The campaigns and journeys
Since the creation of the original museums that eventually became the Museu Etnològic i de Cultures del Món, there have been various collection campaigns and expeditions. These have covered everything from Catalonia and the Iberian Peninsula to the other four continents on the planet. Barcelona City Council managed to increase the collection, by funding ethnological-anthropological campaigns and expeditions to various locations in the Pyrenees, in Catalonia and other places in the Iberian Peninsula, as well as in Africa, the Americas, Asia and Oceania. A series of campaigns and expeditions planned by the museum.
These journeys were planned using a methodology based on fieldwork in the place of collection and the direct study of data, testimonies, photographic and audiovisual documents and the collection of objects, all of which were documented in field notebooks.

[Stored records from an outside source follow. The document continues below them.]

(* ===== verification/EndpointsMap.v ===== *)
(** * Endpoints bookkeeping (pkg/proxy/util/endpoints.go)

    The endpoints of each service port ([ProxyEndpointMap]), the changes
    pending between two syncs, and the detection of stale UDP connections. *)

From S2P Require Import Prelude GoNet ProxyTypes ChangeTracking.
Import Api.

Module Endpoints.

Record EndpointsInfo := { Ip : string; Port : Z; IsLocal : bool }.

Global Instance EndpointsInfo_eq_dec : EqDecision EndpointsInfo.
Proof. solve_decision. Defined.

Abbreviation ProxyEndpointMap := (gmap ServicePortName (list EndpointsInfo)).
Abbreviation EndpointsChange := (Change (list EndpointsInfo)).
Abbreviation EndpointsChangeMap := (Changes (list EndpointsInfo)).

Record EndpointServicePair := { Endpoint : string; pair_ServicePortName : ServicePortName }.

Global Instance EndpointServicePair_eq_dec : EqDecision EndpointServicePair.
Proof. solve_decision. Defined.
Global Instance EndpointServicePair_countable : Countable EndpointServicePair.
Proof.
  apply (inj_countable' (λ p, (Endpoint p, pair_ServicePortName p))
    (λ p, {| Endpoint := p.1; pair_ServicePortName := p.2 |})).
  by intros [].
Defined.

Record UpdateEndpointMapResult := {
  StaleEndpoints : gset EndpointServicePair;
  StaleServiceNames : gset ServicePortName;
}.

(** [addr.NodeName != nil && *addr.NodeName == hostname]. *)
Definition is_local (addr : EndpointAddress) (hostname : string) : bool :=
  match addr_NodeName addr with
  | Some name => bool_decide (name = hostname)
  | None => false
  end.

Definition NewEndpointsInfo (address : EndpointAddress) (port : EndpointPort)
    (hostname : string) : EndpointsInfo :=
  {| Ip := addr_IP address; Port := ep_Port port; IsLocal := is_local address hostname |}.

Definition endpointPortName (e : Endpoints) (port : EndpointPort) : ServicePortName :=
  {| spn_NamespacedName := endpoints_nsn e; spn_Port := ep_Name port |}.

(** The innermost loop of [endpointsToEndpointsMap]: append the addresses of a
    subset to the list of the port; an address with an empty IP is skipped. *)
Definition add_addr (hostname : string) (svcPort : ServicePortName) (port : EndpointPort)
    (m : ProxyEndpointMap) (addr : EndpointAddress) : ProxyEndpointMap :=
  if decide (addr_IP addr = "") then m
  else <[svcPort := default [] (m !! svcPort) ++ [NewEndpointsInfo addr port hostname]]> m.

Definition add_port (hostname : string) (endpoints : Endpoints) (ss : EndpointSubset)
    (m : ProxyEndpointMap) (port : EndpointPort) : ProxyEndpointMap :=
  if decide (ep_Port port = 0%Z) then m
  else foldl (add_addr hostname (endpointPortName endpoints port) port) m (Addresses ss).

Definition endpointsToEndpointsMap (hostname : string) (endpoints : option Endpoints)
    : gomap ServicePortName (list EndpointsInfo) :=
  match endpoints with
  | None => None
  | Some endpoints =>
      Some (foldl (λ m ss, foldl (add_port hostname endpoints ss) m (Ports ss))
        ∅ (Subsets endpoints))
  end.

(** The hostname is kept by the proxier. *)
Definition NewEndpointsChangeMap : EndpointsChangeMap := ∅.

(** [(ecm *EndpointsChangeMap) Update]. *)
Definition Update (hostname : string) (ecm : EndpointsChangeMap)
    (namespacedName : NamespacedName) (previous current : option Endpoints)
    : EndpointsChangeMap * bool :=
  update (endpointsToEndpointsMap hostname) ecm namespacedName previous current.

(** The string naming an endpoint in [EndpointServicePair]. *)
Definition endpoint_string (ep : EndpointsInfo) : string :=
  Net.JoinHostPort (Ip ep) (Itoa (Port ep)).

Abbreviation ep_state := (ProxyEndpointMap * gset EndpointServicePair * gset ServicePortName)%type.

Section with_order.
Context `{MR : MapRange}.

Definition merge (em : ProxyEndpointMap) (other : gomap ServicePortName (list EndpointsInfo))
    : T ProxyEndpointMap :=
  l ← range (gm other);
  mret (foldl (λ em '(svcPort, eps), <[svcPort := eps]> em) em l).

Definition unmerge (em : ProxyEndpointMap) (other : gomap ServicePortName (list EndpointsInfo))
    : T ProxyEndpointMap :=
  l ← range (gm other);
  mret (foldl (λ em '(svcPort, _), delete svcPort em) em l).

(** The endpoints of one service port that the new map no longer has. *)
Definition stale_of (newEndpointsMap : ProxyEndpointMap)
    (stale : gset EndpointServicePair) (e : ServicePortName * list EndpointsInfo)
    : gset EndpointServicePair :=
  let '(svcPortName, epList) := e in
  foldl (λ stale ep,
    if existsb (λ ep', bool_decide (ep' = ep)) (default [] (newEndpointsMap !! svcPortName))
    then stale
    else {[ {| Endpoint := endpoint_string ep; pair_ServicePortName := svcPortName |} ]} ∪ stale)
    stale epList.

Definition revived (oldEndpointsMap : ProxyEndpointMap) (names : gset ServicePortName)
    (e : ServicePortName * list EndpointsInfo) : gset ServicePortName :=
  let '(svcPortName, epList) := e in
  if (0 <? length epList)%nat && (length (default [] (oldEndpointsMap !! svcPortName)) =? 0)%nat
  then {[svcPortName]} ∪ names else names.

Definition detectStaleConnections
    (oldEndpointsMap newEndpointsMap : gomap ServicePortName (list EndpointsInfo))
    (staleEndpoints : gset EndpointServicePair) (staleServiceNames : gset ServicePortName)
    : T (gset EndpointServicePair * gset ServicePortName) :=
  old ← range (gm oldEndpointsMap);
  new ← range (gm newEndpointsMap);
  mret (foldl (stale_of (gm newEndpointsMap)) staleEndpoints old,
        foldl (revived (gm oldEndpointsMap)) staleServiceNames new).

(** One round of the loop of [UpdateEndpointsMap]. *)
Definition apply_change (st : ep_state) (change : EndpointsChange) : T ep_state :=
  let '(endpointsMap, staleEndpoints, staleNames) := st in
  endpointsMap ← unmerge endpointsMap (Previous change);
  endpointsMap ← merge endpointsMap (Current change);
  '(staleEndpoints, staleNames) ←
    detectStaleConnections (Previous change) (Current change) staleEndpoints staleNames;
  mret (endpointsMap, staleEndpoints, staleNames).

(** [UpdateEndpointsMap]: the changes are applied and left in place. *)
Definition UpdateEndpointsMap (endpointsMap : ProxyEndpointMap) (changes : EndpointsChangeMap)
    : T (ProxyEndpointMap * UpdateEndpointMapResult) :=
  items ← range changes;
  '(endpointsMap, staleEndpoints, staleNames) ← foldT apply_change (endpointsMap, ∅, ∅) items.*2;
  mret (endpointsMap, {| StaleEndpoints := staleEndpoints; StaleServiceNames := staleNames |}).

End with_order.

(** [BuildEndPointsMap]: rebuild the map from the watcher's list. A later
    subset with the same port name replaces the list of an earlier one. *)
Definition build_port (hostname : string) (endpoints : Endpoints) (ss : EndpointSubset)
    (m : ProxyEndpointMap) (port : EndpointPort) : ProxyEndpointMap :=
  if decide (ep_Port port = 0%Z) then m
  else <[endpointPortName endpoints port :=
         (λ addr, NewEndpointsInfo addr port hostname) <$>
           filter (λ addr, addr_IP addr ≠ "") (Addresses ss)]> m.

Definition BuildEndPointsMap `{MapRange} (hostname : string) (list_eps : list Endpoints)
    (curMap : ProxyEndpointMap) : T (ProxyEndpointMap * gset EndpointServicePair) :=
  let endpointsMap := foldl (λ m endpoints,
    foldl (λ m ss, foldl (build_port hostname endpoints ss) m (Ports ss)) m (Subsets endpoints))
    ∅ list_eps in
  cur ← range curMap;
  mret (endpointsMap, foldl (stale_of endpointsMap) ∅ cur).

End Endpoints.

Therefore, since the second half of the 20th century, there have been acquisition campaigns funded by Barcelona City Council, some dedicated to Catalan and Peninsular culture, in its Pyrenean variant, with researchers such as Ramon Violant, Joan Amades and the photographer Claudio Gómez Grau, and others dedicated to general ethnology, carried out by August Panyella, Albert Folch, Eudald Serra, Zeferina Amil, Tomàs Carreras, Margarita Corachán, Joan Elias and Jordi Sabater, in the rest of the world.
The orientation of the expeditions and campaigns was marked by the double origin of what is now the Museu Etnològic i de Cultures del Món. The European campaigns centred on the Iberian Peninsula came from a long folklorist and scientific tradition that was defined in the Museu d’Indústries i Arts Populars (1942). Meanwhile, the Museu Etnològic i Colonial (1948), first focused on the former Spanish colonies. However, as the institutional and political parameters of the City of Barcelona changed, its perspective was broadened to include the cultural diversity of other continents, a process which modified its name, until it eventually became the Museu Etnològic de Barcelona.
These two museums finally merged into the current Museu Etnològic i de Cultures del Món. As a result of the merger of those two original museums, the materials from very different campaigns were brought together, containing testimonies from all five continents.
Europa
The expeditions and campaigns that provided European materials have precedents in Catalan folklore, especially in the work of the Ethnographic and Folklore Archive of Catalonia.
Interest in the material culture and traditions of a rural society that was quickly being transformed by industrialisation and mechanisation was a shared concern in many European countries. Due to this situation, various initiatives dedicated to folklore were promoted in the 19th century and the beginning of the 20th century, along with others of a scientific and ethnographic nature. However, as in other European countries, the campaigns were initially focused on rural society and the rural world, considered to be more primitive and closer to home.
In this context, some ethnographic materials were collected, although it was not until 1940, with the impulse provided by the Museu d’Indústries i Arts Populars, inaugurated in 1942, that Agustí Duran i Sanpere, the museum's director, commissioned Ramon Violant and Joan Amades to carry out successive acquisition campaigns focusing on Catalan and Peninsular culture, in its Pyrenean variant.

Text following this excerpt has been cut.